-
Notifications
You must be signed in to change notification settings - Fork 41
Description
Bug Description
Open Web Crawler extraction_rulesets cannot extract Swiftype-style meta tags (for example ) because extraction rules only return node text and do not support HTML attribute extraction. As a result, Swiftype metadata fields such as boost and published_at are unreachable during crawl-time extraction, even though they exist in the HTML and can be extracted externally.
This behavior blocks migrations from Swiftype/App Search metadata conventions to Open Web Crawler without custom post-processing.
To Reproduce
Steps to reproduce the behavior:
- Configure Open Web Crawler with extraction_rules targeting Swiftype meta tags, for example:
selector: "//meta[@Class='swiftype' and @name='boost']/@content" - Crawl a page that contains valid Swiftype meta tags in the HTML head.
- Inspect the indexed document fields.
- Observe that Swiftype fields (boost, published_at, etc.) are empty or missing.
Expected behavior
Extraction rules should be able to retrieve meta tag attribute values (for example content=) or provide a supported mechanism to extract Swiftype-style metadata, similar to existing helpers like meta_keywords and meta_description.
Screenshots
Not applicable. Validation was performed via indexed documents and debug fields.
Environment
- OS: Linux (Docker-based Open Web Crawler)
- Browser: N/A
- Version: Elastic Open Web Crawler (current main branch as of Jan 2026), Elasticsearch 9.x
Additional context
- Standard crawler fields (title, body_content, links, headings) populate correctly.

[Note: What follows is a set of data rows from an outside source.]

(** A queued spawn fires: one spawn attempt is made and one enemy less is
    left to spawn, whatever became of the attempt; nothing is queued. If the
    attempt throws, the roster is as it was; if not, a new living enemy of a
    type unlocked in this wave has joined it. *)
Lemma fire_SpawnOne now r d t s :
  Timers.callback t = SpawnOne →
  let s0 := clearTimeout (Timers.timerId t) s in
  let s' := fire now r d t s in
  enemiesRemaining s' = enemiesRemaining s - 1
  ∧ waveNumber s' = waveNumber s
  ∧ waveInProgress s' = waveInProgress s
  ∧ timers s' = timers s0
  ∧ nextSpawnTimeout s' = nextSpawnTimeout s
  ∧ (constructionThrows d = true → enemies s' = enemies s)
  ∧ (constructionThrows d = false → drawn d →
     ∃ enemy, identity enemy = nextIdentity s ∧ isAlive enemy = true
       ∧ enemyType enemy ∈ availableTypes (waveNumber s)
       ∧ (∀ e, e ∈ enemies s' ↔ e ∈ enemies s ∨ e = enemy)).
Proof.
  intros Ht s0 s'. subst s'. unfold fire. rewrite Ht. fold s0.
  destruct (spawnOne_spec d s0) as (S1 & S2 & S3 & S4 & S5 & _ & S7).
  split_and!; [done|done|done|done|done|..].
  - intros Hthrow. unfold spawnOne. by rewrite spawnEnemy_throws.
  - intros Hok (H0 & H1 & _ & _ & H2 & H3 & _).
    pose proof (spawnEnemy_succeeds d s0 Hok H0 H1 H2 H3) as Hsome.
    destruct S7 as [[Hnone _]|(enemy & _ & Hid & Ha & Hty & He & _)];
      [congruence|].
    exists enemy. split_and!; [done|done|done|].
    intros e. rewrite He. change (enemies s0) with (enemies s).
    rewrite elem_of_app, !elem_of_cons, elem_of_nil. naive_solver.
Qed.

End Roster.
End RosterFacts.

Module ScheduleClaims.
Import Resources Units EnemySystem DirectorSpec DamageFacts DirectorFacts
       RosterFacts.

Section Claims.
Context `{Kinematics}.

(** C6. For every wave number w ≥ 1: [startNextWave] sets the count of
    enemies to spawn to min(5 + 2·w, 30) and queues the initial burst,
    min(3 + floor(w/2), 10) closures 500 ms apart; each burst closure, when
    it fires, queues one spawn at once and sets the batch timeout 4 to 8
    seconds ahead (clearing the one set before); a queued spawn, when it
    fires, makes one spawn attempt, which brings one new enemy into the
    roster unless it throws, and leaves one enemy less to spawn; the batch
    closure, when it fires with enemies remaining, queues
    min(1 + floor(w/3), remaining, 3) spawns, at least one, and sets the next
    batch timeout 4 to 8 seconds ahead; when it fires with nothing remaining
    it queues nothing and sets no timeout, which ends the batches. *)
Theorem wave_schedule (w : Z) (now r : Qc) :
  1 ≤ w → (0 ≤ r)%Qc → (r < 1)%Qc →
  (∀ s, waveNumber s = w - 1 →
     let s1 := startNextWave now s in
     waveNumber s1 = w ∧ waveInProgress s1 = true
     ∧ enemiesRemaining s1 = Z.min (5 + 2 * w) 30
     ∧ Timers.pending (timers s1)
       = Timers.pending (timers s)
         ++ staggered BurstSpawn now 500 (Timers.nextTimerId (timers s))
              (Z.min (3 + w / 2) 10))
  ∧ (∀ s d t, Timers.callback t = BurstSpawn → 0 < enemiesRemaining s →
       let s0 := clearTimeout (Timers.timerId t) s in
       let s' := fire now r d t s in
       let n0 := Timers.nextTimerId (timers s) in
       ∃ delay, (Js.num 4000 ≤ delay)%Qc ∧ (delay ≤ Js.num 8000)%Qc
         ∧ enemiesRemaining s' = enemiesRemaining s
         ∧ Timers.pending (timers s')
           = withoutHandle (nextSpawnTimeout s)
               (Timers.pending (timers s0) ++ staggered SpawnOne now 800 n0 1)
             ++ [Timers.mkTimer (S n0) (now + delay)%Qc NextBatch]
         ∧ nextSpawnTimeout s' = Some (S n0))
  ∧ (∀ s d t, Timers.callback t = SpawnOne →
       let s0 := clearTimeout (Timers.timerId t) s in
       let s' := fire now r d t s in
       enemiesRemaining s' = enemiesRemaining s - 1
       ∧ timers s' = timers s0
       ∧ nextSpawnTimeout s' = nextSpawnTimeout s
       ∧ (constructionThrows d = true → enemies s' = enemies s)
       ∧ (constructionThrows d = false → drawn d →
          ∃ enemy, identity enemy = nextIdentity s ∧ isAlive enemy = true
            ∧ enemyType enemy ∈ availableTypes (waveNumber s)
            ∧ (∀ e, e ∈ enemies s' ↔ e ∈ enemies s ∨ e = enemy)))
  ∧ (∀ s d t, waveNumber s = w → Timers.callback t = NextBatch →
       let s0 := clearTimeout (Timers.timerId t) s in
       let s' := fire now r d t s in
       let n0 := Timers.nextTimerId (timers s) in
       let k := Z.min (1 + w / 3) (Z.min (enemiesRemaining s) 3) in
       (0 < enemiesRemaining s →
        1 ≤ k
        ∧ ∃ delay, (Js.num 4000 ≤ delay)%Qc ∧ (delay ≤ Js.num 8000)%Qc
          ∧ enemiesRemaining s' = enemiesRemaining s
          ∧ Timers.pending (timers s')
            = Timers.pending (timers s0) ++ staggered SpawnOne now 800 n0 k
              ++ [Timers.mkTimer (n0 + Z.to_nat k)%nat (now + delay)%Qc NextBatch]
          ∧ nextSpawnTimeout s' = Some (n0 + Z.to_nat k)%nat)
       ∧ (enemiesRemaining s ≤ 0 →
          timers s' = timers s0 ∧ nextSpawnTimeout s' = None
          ∧ enemiesRemaining s' = enemiesRemaining s)).
Proof.
  intros Hw Hr0 Hr1. destruct (batch_delay r Hr0 Hr1) as [Hd1 Hd2].
  apply Qclt_le_weak in Hd2.
  split_and!.
  - intros s Hs s1. subst s1.
    rewrite startNextWave_spec by (rewrite Hs; lia). cbn.
    replace (waveNumber s + 1) with w by lia.
    split_and!; [done|done|f_equal; lia|done].
  - intros s d t Ht Hrem s0 s' n0.
    exists (Js.num 4000 + r * Js.num 4000)%Qc. split_and!; [done|done|..].
    all: subst s'; unfold fire; rewrite Ht; fold s0.
    all: rewrite spawnWaveEnemies_spec by done; cbn.
    all: replace (Z.min 1 (enemiesRemaining s)) with 1 by lia.
    all: change (Z.to_nat 1) with 1%nat; rewrite ?Nat.add_1_r; done.
  - intros s d t Ht s0 s'.
    destruct (fire_SpawnOne now r d t s Ht) as (F1 & _ & _ & F4 & F5 & F6 & F7).
    by split_and!.
  - intros s d t Hs Ht s0 s' n0 k. split.
    + intros Hrem. split; [pose proof (Z.div_pos w 3); lia|].
      exists (Js.num 4000 + r * Js.num 4000)%Qc. split_and!; [done|done|..].
      all: subst s'; unfold fire, nextBatch; rewrite Ht; fold s0; cbv zeta.
      all: rewrite spawnWaveEnemies_spec by done; cbn.
      all: rewrite ?Hs.
      all: replace (Z.min (Z.min (1 + w / 3) (Z.min (enemiesRemaining s) 3))
                      (enemiesRemaining s)) with k by (subst k; lia).
      all: by rewrite <- ?app_assoc.
    + intros Hrem. subst s'. unfold fire, nextBatch. rewrite Ht. fold s0.
      cbv zeta. by rewrite spawnWaveEnemies_idle.
Qed.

- extraction_rules execute for CSS/XPath selectors that return text nodes.
- Swiftype meta tags do not contain inner text, only attributes, so extract_by_css_selector and extract_by_xpath_selector return empty results.
- Ruby call path:
Crawler::ContentEngine::Extractor.extract
-> execute_rules
-> extract_from_crawl_result
-> extract_by_css_selector / extract_by_xpath_selector - These methods only return node text and do not expose attributes.
- External validation using a standalone Python stdlib script confirms the HTML contains valid Swiftype meta tags and values.
- Ingest pipelines cannot fully solve this because raw_html is not exposed by default and extraction_rules cannot access attributes directly.
This appears to be a crawler capability gap rather than a configuration issue. Potential enhancements include:
- Supporting attribute extraction in extraction_rules.
- Adding configurable meta tag helpers similar to meta_tags_elastic.
- Exposing selected meta blocks or raw_html for downstream processing.